> [Your goal]: The lines below should be written out again in full, exactly as they are.

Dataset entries

=== Section Start ===

(** X13. After a full reset, with the rod on a column a C integer holds
    and a maximum depth of at most 2^51 (so that every depth on the way
    is a float without rounding), [n] frames of [update] return and take
    the line to depth n/2 as long as that is within the maximum depth,
    and to the maximum depth from then on: the hook holds at the limit.
    The line stays descending all along, so [reached_max_depth] never
    answers true, and the caught list is not touched by the descent. *)
Theorem descent_holds_at_max_depth
    (n : nat) (game_state : option GameState.t) (start_pos : Z * Z) (l : FishingLine.t)
    (max_depth : Z) :
  FishingLine.get_max_depth game_state = Ok max_depth → 0 ≤ max_depth ≤ 2 ^ 51 →
  c_int start_pos.1 →
  ∃ l', FishingLine.updates n game_state start_pos (FishingLine.full_reset l) = Ok l' ∧
        float_depth (FishingLine.current_depth l') ∧
        (Z.of_nat n ≤ 2 * max_depth →
         (FishingLine.current_depth l' == inject_Z (Z.of_nat n) * (1 # 2))%Q) ∧
        (2 * max_depth ≤ Z.of_nat n →
         (FishingLine.current_depth l' == inject_Z max_depth)%Q) ∧
        FishingLine.descending l' = true ∧
        FishingLine.caught_fish l' = [] ∧
        FishingLine.reached_max_depth game_state l' = Ok false.
Proof.
  intros Hmax Hpos Hrod.
  destruct (descent_steps n game_state start_pos (FishingLine.full_reset l) max_depth 0 Hmax)
    as (l' & Hrun & Hdesc & Hc & Hb & Ha).
  - cbn [FishingLine.full_reset FishingLine.horizontal_offset]. by rewrite Z.add_0_r.
  - done.
  - split; simpl.
    + intros _. reflexivity.
    + intros H. assert (max_depth = 0) by lia. subst. reflexivity.
  - exists l'. split; [done |]. rewrite Z.add_0_l in Hb, Ha.
    split.
    { destruct (Z.le_gt_cases (Z.of_nat n) (2 * max_depth)) as [Hle | Hgt].
      - exists (Z.of_nat n). split; [| by apply Hb].
        change (2 ^ 52) with (2 * 2 ^ 51). lia.
      - destruct (float_depth_limit max_depth Hpos) as (k & Hk & Heq).
        exists k. split; [done |]. rewrite Ha by lia. done. }
    split; [done |]. split; [done |]. split; [done |]. split; [done |].
    unfold FishingLine.reached_max_depth. rewrite Hmax. simpl. rewrite Hdesc.
    by rewrite andb_false_r.
Qed.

=== Section End ===

> [Response box]:
(** X13. After a full reset, with the rod on a column a C integer holds
    and a maximum depth of at most 2^51 (so that every depth on the way
    is a float without rounding), [n] frames of [update] return and take
    the line to depth n/2 as long as that is within the maximum depth,
    and to the maximum depth from then on: the hook holds at the limit.
    The line stays descending all along, so [reached_max_depth] never
    answers true, and the caught list is not touched by the descent. *)
Theorem descent_holds_at_max_depth
    (n : nat) (game_state : option GameState.t) (start_pos : Z * Z) (l : FishingLine.t)
    (max_depth : Z) :
  FishingLine.get_max_depth game_state = Ok max_depth → 0 ≤ max_depth ≤ 2 ^ 51 →
  c_int start_pos.1 →
  ∃ l', FishingLine.updates n game_state start_pos (FishingLine.full_reset l) = Ok l' ∧
        float_depth (FishingLine.current_depth l') ∧
        (Z.of_nat n ≤ 2 * max_depth →
         (FishingLine.current_depth l' == inject_Z (Z.of_nat n) * (1 # 2))%Q) ∧
        (2 * max_depth ≤ Z.of_nat n →
         (FishingLine.current_depth l' == inject_Z max_depth)%Q) ∧
        FishingLine.descending l' = true ∧
        FishingLine.caught_fish l' = [] ∧
        FishingLine.reached_max_depth game_state l' = Ok false.
Proof.
  intros Hmax Hpos Hrod.
  destruct (descent_steps n game_state start_pos (FishingLine.full_reset l) max_depth 0 Hmax)
    as (l' & Hrun & Hdesc & Hc & Hb & Ha).
  - cbn [FishingLine.full_reset FishingLine.horizontal_offset]. by rewrite Z.add_0_r.
  - done.
  - split; simpl.
    + intros _. reflexivity.
    + intros H. assert (max_depth = 0) by lia. subst. reflexivity.
  - exists l'. split; [done |]. rewrite Z.add_0_l in Hb, Ha.
    split.
    { destruct (Z.le_gt_cases (Z.of_nat n) (2 * max_depth)) as [Hle | Hgt].
      - exists (Z.of_nat n). split; [| by apply Hb].
        change (2 ^ 52) with (2 * 2 ^ 51). lia.
      - destruct (float_depth_limit max_depth Hpos) as (k & Hk & Heq).
        exists k. split; [done |]. rewrite Ha by lia. done. }
    split; [done |]. split; [done |]. split; [done |]. split; [done |].
    unfold FishingLine.reached_max_depth. rewrite Hmax. simpl. rewrite Hdesc.
    by rewrite andb_false_r.
Qed.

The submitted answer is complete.